That was last week, yet here I was again. Whoever Mrs Bentham was, she did not want to go anywhere near the Area Office. Maybe someone, the same friend, had warned her off. I did not share the view that as a black Welfare Officer I was specially useful in dealing with black people. I was not the least bit concerned with being a black Welfare Officer, and it annoyed me whenever some official mention was made of my appointment, stressing the fact that I was a Negro and therefore, by insinuation, specially qualified to understand the problems of Negroes or coloureds. I believed that any person in difficulty needed help, but most of all he needed to be helped to help himself, so that he could be quickly free from the obligations attendant on help received. The colour of the helping hand was quite unimportant, or should be accepted as unimportant.

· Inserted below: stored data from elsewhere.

(* ===== verification/Specs.v ===== *)
(** * The channels of every model (src/emu/*/setup.c)

    What every model declares: the name of its channels, whether they are
    stacks and take duplicates, their type, name, flags and labels in the traces,
    and when they are shown. *)

From Stdlib Require Import Ascii.
From S2P Require Import Prelude Chan Pcf Heap Bay Mux Prv Thread Event OvniModel Recorder System Json Track ModelThread.
From S2P Require Import Mpi Tampi Nodes Kernel Nosv Nanos6 Openmp.

Definition val (v : Z) (label : string) : pcf_value_label := (v, label).

(** What the structure of a model has besides its channels and tracks, zeroed. *)
Definition zero_nothing (x : nat) : M heap unit := mret tt.
Definition zero_ovni_thread (t : nat) : M heap unit := put_ovni t (mk_ovni_thread 0 [] 0).

(** ** Ovni *)

Definition ovni_chan_name : list string := ["flush"]%string.
Definition ovni_chan_stack : list bool := [false].
Definition ovni_pvt_type : list Z := [PRV_OVNI_FLUSH].
Definition ovni_pcf_prefix : list string := ["Flushing ovni buffer"]%string.
Definition ovni_flushing_labels : list pcf_value_label := [val 1 "Flushing"].
Definition ovni_pcf_labels : list (option (list pcf_value_label)) := [Some ovni_flushing_labels].
Definition ovni_prv_flags : list Z := [PRV_SKIPDUP].
Definition ovni_pvt_spec : model_pvt_spec :=
  mk_model_pvt_spec ovni_pvt_type ovni_pcf_prefix (Some ovni_prv_flags) ovni_pcf_labels.
Definition ovni_th_track : list track_th := [TRACK_TH_ANY].
Definition ovni_th_chan : model_chan_spec :=
  mk_model_chan_spec 1 "ovni" ovni_chan_name ovni_chan_stack None ovni_pvt_spec ovni_th_track.
Definition ovni_cpu_track : list track_th := [TRACK_TH_RUN].
Definition ovni_cpu_chan : model_chan_spec :=
  mk_model_chan_spec 1 "ovni" ovni_chan_name ovni_chan_stack None ovni_pvt_spec ovni_cpu_track.
Definition ovni_th_spec : model_obj_spec := mk_model_obj_spec ovni_th_chan "O"%char "ovni" zero_ovni_thread.
Definition ovni_cpu_spec : model_obj_spec := mk_model_obj_spec ovni_cpu_chan "O"%char "ovni" zero_nothing.
Lemma creates_model_chan sp t g i :
  creates (fun a => a = model_chan (spec_model sp) t i) (fun a => a = model_chan (spec_model sp) t i) (init_model_chan sp t g i) always.
Proof.
  unfold init_model_chan, at_. do 2 (apply creates_read; [quiet_tac|]; intros ?).
  assert (forall props, safe_props props -> creates (fun a => a = model_chan (spec_model sp) t i) (fun a => a = model_chan (spec_model sp) t i)
    (on_heap (init_chan (model_chan (spec_model sp) t i) (if b then CHAN_STACK else CHAN_SINGLE)
      (obj_name (chan_prefix (spec_chan sp)) "thread" g b0) props) ;;; on_heap (bay_register (model_chan (spec_model sp) t i))) always) as H.
  { intros props Hp. apply creates_chan; [exact (fun H => H)|done]. }
  destruct (ch_dup (spec_chan sp)) as [dups|].
  - intros e [] e' He Hf E. apply mbind_Ok in E as (props & e1 & E1 & E). apply mbind_Ok in E1 as (d & e2 & [_ ->]%deref_Ok & [= <- <-]).
    revert E. apply H; [|done|done]. intros p [->|[]%elem_of_nil]%elem_of_cons. done.
  - intros e [] e' He Hf E. apply mbind_Ok in E as (props & e1 & [= <- <-] & E). revert E. apply H; [|done|done]. by intros p []%elem_of_nil.
Qed.

Lemma stage_ext na nm P h h' : h_chan h' = h_chan h -> h_bay h' = h_bay h -> h_cb h' = h_cb h -> h_mux h' = h_mux h ->
  h_sort h' = h_sort h -> h_thread h' = h_thread h -> h_cpu h' = h_cpu h -> h_proc h' = h_proc h -> h_loom h' = h_loom h ->
  mark_ok (h_mark h') -> stage na nm P h -> stage na nm P h'.
Proof.
  intros E1 E2 E3 E4 E5 E6 E7 E8 E9 HM [S1 S2 S3 S4 S5 S6 S7 S8 S9 S10 S11 S12].
  split; unfold bounded; rewrite ?E1, ?E2, ?E3, ?E5, ?E6, ?E7; try done.
  - by eapply bay_inv_ext.
  - by eapply wired_ext.
Qed.
(** C5: the hook neither stores nor mutates the handle.  Run among code
    that may write memory, with the journal of the unit's own writes kept,
    the hook returns whenever the initializer does, the journal is then
    what it was (nothing was written: no copy of the handle kept, nothing
    changed through it), and the host state is the one the initializer's
    own call left. *)
Theorem JNI_OnLoad_frame vm reserved m h' code
  (Hinit : returns (impl vm (host (proc m))) (h', code)) :
  returns (run_unit impl (JNI_OnLoad_in_unit vm reserved) m)
          (mkMachine (mkProcess h' (calls (proc m) ++ [vm])) (writes m), code) /\
  (forall m' code',
     returns (run_unit impl (JNI_OnLoad_in_unit vm reserved) m) (m', code') ->
     writes m' = writes m /\ host (proc m') = h' /\ code' = code).
Proof.
  assert (Hrun : returns (run_unit impl (JNI_OnLoad_in_unit vm reserved) m)
            (mkMachine (mkProcess h' (calls (proc m) ++ [vm])) (writes m), code)).
  { unfold returns. rewrite run_unit_hook.
    pose proof (call_returns vm (proc m) h' code Hinit) as Hcall.
    unfold returns in Hcall. rewrite Hcall, bind_ret_l. reflexivity. }
  split; [exact Hrun|].
  intros m' code' H'.
  pose proof (returns_unique _ _ _ Hrun H') as E. inversion E; subst. cbn. auto.
Qed.


(** C7: the hook's own tree is one call and a return, with no silent step
    and no loop, and a run of the hook comes to an end (returns or raises)
    exactly when the forwarded call does, and hangs exactly when the
    forwarded call does. *)
Theorem JNI_OnLoad_halts_iff vm reserved p :
  JNI_OnLoad vm reserved ≅ Vis (initialize vm) (fun answer => Ret answer) /\
  (halts (run_hook impl vm reserved p) <-> halts (impl vm (host p))) /\
  (diverges (run_hook impl vm reserved p) <-> diverges (impl vm (host p))).
Proof.
  split; [apply JNI_OnLoad_shape|].
  split; [|apply run_diverges_iff].
  unfold halts. split.
  - intros [[[p' code] Hret] | [e Hthrow]].
    + left. exists (host p', code). eapply run_returns_inv, Hret.
    + right. exists e. apply run_throws_iff in Hthrow. exact Hthrow.
  - intros [[[h' code] Hret] | [e Hthrow]].
    + left. eexists. apply run_returns, Hret.
    + right. exists e. apply run_throws_iff. exact Hthrow.
Qed.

My colleagues and I were all paid servants, that is, we were all paid to serve those who needed to be helped and if we were willing, ready and able to serve them well, then as superficial a thing as the colour of our skin mattered not at all, or very little to those whom we served. It seemed to me that the only reason why I had had some little success so far was because I very deliberately placed myself in the position of servant, instead of insisting on being the ‘officer’, the extension of Departmental authority. My own criterion of my usefulness as a servant lay in the speed with which each new ‘case’ became independent of both myself and the Department, and was able to manage its own affairs. It could come about not through being ‘black’, but through trying to understand in each case just where the breakdown in personal confidence occurred, and working hard to restore it, and this applied equally to English, African, Asian, West Indian or anyone else with whom I dealt.

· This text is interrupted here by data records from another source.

(** * pymotdstats: a shallow embedding of the collection and classification
    pipeline of [src/pymotdstats.py], and the properties its specification
    states about it.

    Python values are modelled as the script uses them: integers as [Z],
    text as [string] (code points below 256), sets as [gset], dictionaries
    as [gmap], exceptions as the [Raise] branch of [result]. *)

From Stdlib Require Import ZArith Strings.String Strings.Ascii List Bool Lia.
From Stdlib Require Floats.PrimFloat Floats.FloatOps Floats.SpecFloat.
From Stdlib Require Numbers.Cyclic.Int63.Uint63.
From stdpp Require Import base option list gmap strings.

Local Open Scope string_scope.
Local Open Scope Z_scope.

(** ** Exceptions *)

(** The exception classes the modelled code can raise. *)
Inductive exn :=
  | IndexError | ValueError | TypeError | KeyError
  | ZeroDivisionError | OverflowError | CalledProcessError.

Inductive result (A : Type) :=
  | Ok (a : A)
  | Raise (e : exn).
Arguments Ok {A} a.
Arguments Raise {A} e.

#[global] Instance result_ret : MRet result := fun A a => Ok a.
#[global] Instance result_bind : MBind result := fun A B f m =>
  match m with
  | Ok a => f a
  | Raise e => Raise e
  end.

Definition is_ok {A} (r : result A) : bool :=
  match r with Ok _ => true | Raise _ => false end.

(** [l[i]] for a non-negative literal index. *)
Definition index {A} (l : list A) (i : nat) : result A :=
  match l !! i with
  | Some x => Ok x
  | None => Raise IndexError
  end.

(** [l[-1]]. *)
Definition index_last {A} (l : list A) : result A :=
  match last l with
  | Some x => Ok x
  | None => Raise IndexError
  end.

(** ** Python [str] primitives *)

Module PyStr.

(** [str.isspace] on one code point below 256: the characters on which
    [str.split()], [str.strip()], [int()] and the regular expression class
    [\s] agree. *)
Definition is_space (c : ascii) : bool :=
  let n := nat_of_ascii c in
  ((9 <=? n) && (n <=? 13) || (28 <=? n) && (n <=? 32)
   || (n =? 133) || (n =? 160))%nat.

Definition cons_nonempty (w : string) (ws : list string) : list string :=
  if String.eqb w "" then ws else w :: ws.

(** The word that starts at the head of [s] and the words after it. *)
Fixpoint fields (s : string) : string * list string :=
  match s with
  | "" => ("", [])
  | String c s' =>
      let '(w, ws) := fields s' in
      if is_space c then ("", cons_nonempty w ws) else (String c w, ws)
  end.

(** [s.split()] *)
Definition split (s : string) : list string :=
  let '(w, ws) := fields s in cons_nonempty w ws.

Fixpoint pieces (sep : ascii) (s : string) : string * list string :=
  match s with
  | "" => ("", [])
  | String c s' =>
      let '(w, ws) := pieces sep s' in
      if Ascii.eqb c sep then ("", w :: ws) else (String c w, ws)
  end.

(** [s.split(sep)] for a separator of one character. *)
Definition split_on (sep : ascii) (s : string) : list string :=
  let '(w, ws) := pieces sep s in w :: ws.

Fixpoint lstrip (s : string) : string :=
  match s with
  | "" => ""
  | String c s' => if is_space c then lstrip s' else s
  end.

Fixpoint rstrip (s : string) : string :=
  match s with
  | "" => ""
  | String c s' =>
      let r := rstrip s' in
      if is_space c && String.eqb r "" then "" else String c r
  end.

(** [s.strip()] *)
Definition strip (s : string) : string := rstrip (lstrip s).

(** [s[:-1]] *)
Fixpoint drop_last (s : string) : string :=
  match s with
  | "" => ""
  | String c "" => ""
  | String c s' => String c (drop_last s')
  end.

(** [s.startswith(p)] *)
Definition startswith (p s : string) : bool := String.prefix p s.

Definition digit_val (c : ascii) : option Z :=
  let n := nat_of_ascii c in
  if ((48 <=? n) && (n <=? 57))%nat then Some (Z.of_nat (n - 48)) else None.

(** Decimal digits with single underscores between them. *)
Fixpoint digits (acc : Z) (after_digit : bool) (s : string) : option Z :=
  match s with
  | "" => if after_digit then Some acc else None
  | String c s' =>
      match digit_val c with
      | Some d => digits (10 * acc + d) true s'
      | None =>
          if Ascii.eqb c "_" && after_digit then digits acc false s' else None
      end
  end.

(** [int(s)]: [None] stands for [ValueError].  The interpreter's optional
    cap on the number of digits is not modelled. *)
Definition int (s : string) : option Z :=
  match strip s with
  | String "+" r => digits 0 false r
  | String "-" r => Z.opp <$> digits 0 false r
  | t => digits 0 false t
  end.

(** [re.compile(r'^\s*#').match(s)] as a boolean. *)
Definition is_comment (s : string) : bool :=
  match lstrip s with
  | String "#" _ => true
  | _ => false
  end.

End PyStr.

(** ** The [Protocol] enumeration *)

Inductive Protocol := TCP | TCP6 | UDP | UDP6.

Module Proto.

Definition value (p : Protocol) : string :=
  match p with
  | TCP => "tcp"
  | TCP6 => "tcp6"
  | UDP => "udp"
  | UDP6 => "udp6"
  end.

(** Iteration over the class, in definition order. *)
Definition members : list Protocol := [TCP; TCP6; UDP; UDP6].

(** [Protocol.from_value] on a [str] argument ([None] when no member has
    that value; an argument of another type gives [None] as well). *)
Definition from_value (v : string) : option Protocol :=
  List.find (fun p => String.eqb (value p) v) members.

(** [__lt__], [__eq__] *)
Definition lt (a b : Protocol) : bool := String.ltb (value a) (value b).
Definition eq (a b : Protocol) : bool := String.eqb (value a) (value b).

Section Hash.

(** The interpreter's hash of a [str]. *)
Variable str_hash : string -> Z.

(** [__hash__] *)
Definition hash (p : Protocol) : Z := str_hash (value p).

End Hash.

End Proto.

#[global] Instance Protocol_eq_dec : EqDecision Protocol.
Proof. solve_decision. Defined.

#[global] Instance Protocol_countable : Countable Protocol.
Proof.
  refine (inj_countable'
    (fun p => match p with TCP => 0%nat | TCP6 => 1%nat | UDP => 2%nat | UDP6 => 3%nat end)
    (fun n => match n with 0%nat => TCP | 1%nat => TCP6 | 2%nat => UDP | _ => UDP6 end) _).
  by intros [].
Defined.

(** A monitored or observed port: the tuple [(number, protocol)]. *)
Definition port : Type := Z * Protocol.

(** [==] on two such tuples: component by component. *)
Definition port_eq (p q : port) : bool := (p.1 =? q.1)%Z && Proto.eq p.2 q.2.

(** [<] on two such tuples, as [sorted] uses it: the first components
    decide unless they are equal. *)
Definition port_lt (p q : port) : bool :=
  if (p.1 =? q.1)%Z then Proto.lt p.2 q.2 else (p.1 <? q.1)%Z.

(** [s.add(x)] *)
Definition set_add `{Countable A} (x : A) (s : gset A) : gset A := {[x]} ∪ s.

(** ** Configuration: [get_config] and the module-level thresholds *)

(** The value stored under one configuration key. *)
Inductive setting :=
  | SInt (n : Z)               (* an int *)
  | SNone                      (* [None]: the text was not an integer *)
  | SNames (s : gset string)   (* a set of str *)
  | SInts (s : gset Z).        (* a set of int *)

(** What the parser exposes: for each section name, the (key, text) pairs
    that iterating the section yields. *)
Abbreviation ini := (gmap string (list (string * string))).
Abbreviation config := (gmap string setting).

Definition nonempty (x : string) : bool := negb (String.eqb x "").

(** [filter(lambda x: x, map(str.strip, text.split(',')))] *)
Definition tokens (text : string) : list string :=
  List.filter nonempty (PyStr.strip <$> PyStr.split_on "," text).

Definition int_setting (text : string) : setting :=
  match PyStr.int (PyStr.strip text) with
  | Some n => SInt n
  | None => SNone
  end.

Definition names_setting (text : string) : setting :=
  SNames (list_to_set (tokens text)).

Definition ints_setting (text : string) : setting :=
  match mapM PyStr.int (tokens text) with
  | Some ns => SInts (list_to_set ns)
  | None => SInts ∅
  end.

(** [for k in parser[s]: config[k] = f(parser[s][k])] *)
Definition store (f : string -> setting) (c : config)
    (items : list (string * string)) : config :=
  foldl (fun c kv => <[kv.1 := f kv.2]> c) c items.

Definition load_section (f : string -> setting) (p : ini) (c : config)
    (s : string) : config :=
  match p !! s with
  | Some items => store f c items
  | None => c
  end.

(** [get_config]: [None] is a path that is not a file, or a file the parser
    rejects. *)
Definition get_config (file : option ini) : config :=
  match file with
  | None => ∅
  | Some p =>
      let c := foldl (load_section int_setting p) ∅ ["display"; "threshold"] in
      let c := foldl (load_section names_setting p) c ["disk"; "services"] in
      load_section ints_setting p c "ports"
  end.

(** Truth value of a stored setting. *)
Definition truthy (v : setting) : bool :=
  match v with
  | SInt n => negb (n =? 0)%Z
  | SNone => false
  | SNames s => negb (bool_decide (s = ∅))
  | SInts s => negb (bool_decide (s = ∅))
  end.

(** [config.get(k, d) or d] *)
Definition get_or (c : config) (k : string) (d : Z) : setting :=
  let v := default (SInt d) (c !! k) in
  if truthy v then v else SInt d.

Definition DISK_WARNING (c : config) := get_or c "disk_warning" 80.
Definition DISK_CRITICAL (c : config) := get_or c "disk_critical" 90.
Definition MEM_WARNING (c : config) := get_or c "mem_warning" 80.
Definition MEM_CRITICAL (c : config) := get_or c "mem_critical" 90.
Definition SWAP_WARNING (c : config) := get_or c "swap_warning" 10.
Definition SWAP_CRITICAL (c : config) := get_or c "swap_critical" 20.
Definition MAX_ROWS (c : config) := get_or c "max_rows" 15.
Definition col_width (c : config) := get_or c "col_width" 32.

(** The text a section holds for a key: the one of its last pair with
    that key. *)
Definition last_value (k : string) (items : list (string * string))
    : option string :=
  foldl (fun acc kv => if String.eqb kv.1 k then Some kv.2 else acc) None items.

Definition section_text (p : ini) (s k : string) : option string :=
  p !! s ≫= last_value k.

(** The text of a key of the numeric sections. *)
Definition numeric_text (p : ini) (k : string) : option string :=
  match section_text p "threshold" k with
  | Some text => Some text
  | None => section_text p "display" k
  end.

(** ** Probes *)

(** Outcome of [check_output]: the text written by the tool, a tool that is
    not installed ([FileNotFoundError]), or a non-zero exit status
    ([CalledProcessError]). *)
Inductive run :=
  | Output (out : string)
  | NotFound
  | Failed.

(** A [for] loop whose body may raise. *)
Fixpoint for_each {A S} (body : S -> A -> result S) (s : S) (l : list A)
    : result S :=
  match l with
  | [] => Ok s
  | x :: l' => s' ← body s x; for_each body s' l'
  end.

Definition lines (out : string) : list string :=
  PyStr.split_on "010" (PyStr.strip out).

Definition to_int (s : string) : result Z :=
  match PyStr.int s with
  | Some n => Ok n
  | None => Raise ValueError
  end.

Definition ignore_words : list string :=
  ["debugfs"; "devpts"; "proc"; "sysfs"; "tmpfs"].

Definition member (x : string) (l : list string) : bool :=
  existsb (String.eqb x) l.

(** Body of the loop of [get_mount_points]. *)
Definition mount_line (mount_points : gset string) (line : string)
    : result (gset string) :=
  if PyStr.is_comment line then Ok mount_points
  else
    let array := PyStr.split line in
    if (2 <=? length array)%nat then
      a0 ← index array 0;
      if member a0 ignore_words then Ok mount_points
      else
        a2 ← index array 2;
        if String.eqb a2 "swap" then Ok mount_points
        else a1 ← index array 1; Ok (set_add a1 mount_points)
    else Ok mount_points.

(** [get_mount_points]: [None] is a missing [/etc/fstab]. *)
Definition get_mount_points (fstab : option (list string))
    : result (gset string) :=
  match fstab with
  | None => Ok ∅
  | Some file_ => for_each mount_line ∅ file_
  end.

(** The inner dictionary of [get_disk_space]: [use%] and [available]. *)
Definition usage : Type := Z * string.

(** A dictionary with [str] keys, in insertion order. *)
Fixpoint dict_set {V} (k : string) (v : V) (d : list (string * V))
    : list (string * V) :=
  match d with
  | [] => [(k, v)]
  | (k', v') :: d' =>
      if String.eqb k' k then (k', v) :: d' else (k', v') :: dict_set k v d'
  end.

I believed then, and still believe, that there was never any special need in Britain for black Welfare Officers, any more than there is a special need for black judges, bank clerks, fishermen or policemen, or doctors. The urgent need is for a re-orientation of welfare workers in terms of the work they do and the people they serve. They must begin by understanding that British society is irrevocably mixed, and they must expect to serve anyone who comes to them, giving the same courteous, patient, helpful service in each case, for the best of possible reasons, because they are paid to do it. They must be taught the essential psychology of service, the better to bear the failures, frustrations and disappointments which must surely come, and they must be taught about gratitude, or the absence of it, especially from people whose confidence they helped to restore, whose consciousness of dignity they helped to re-establish.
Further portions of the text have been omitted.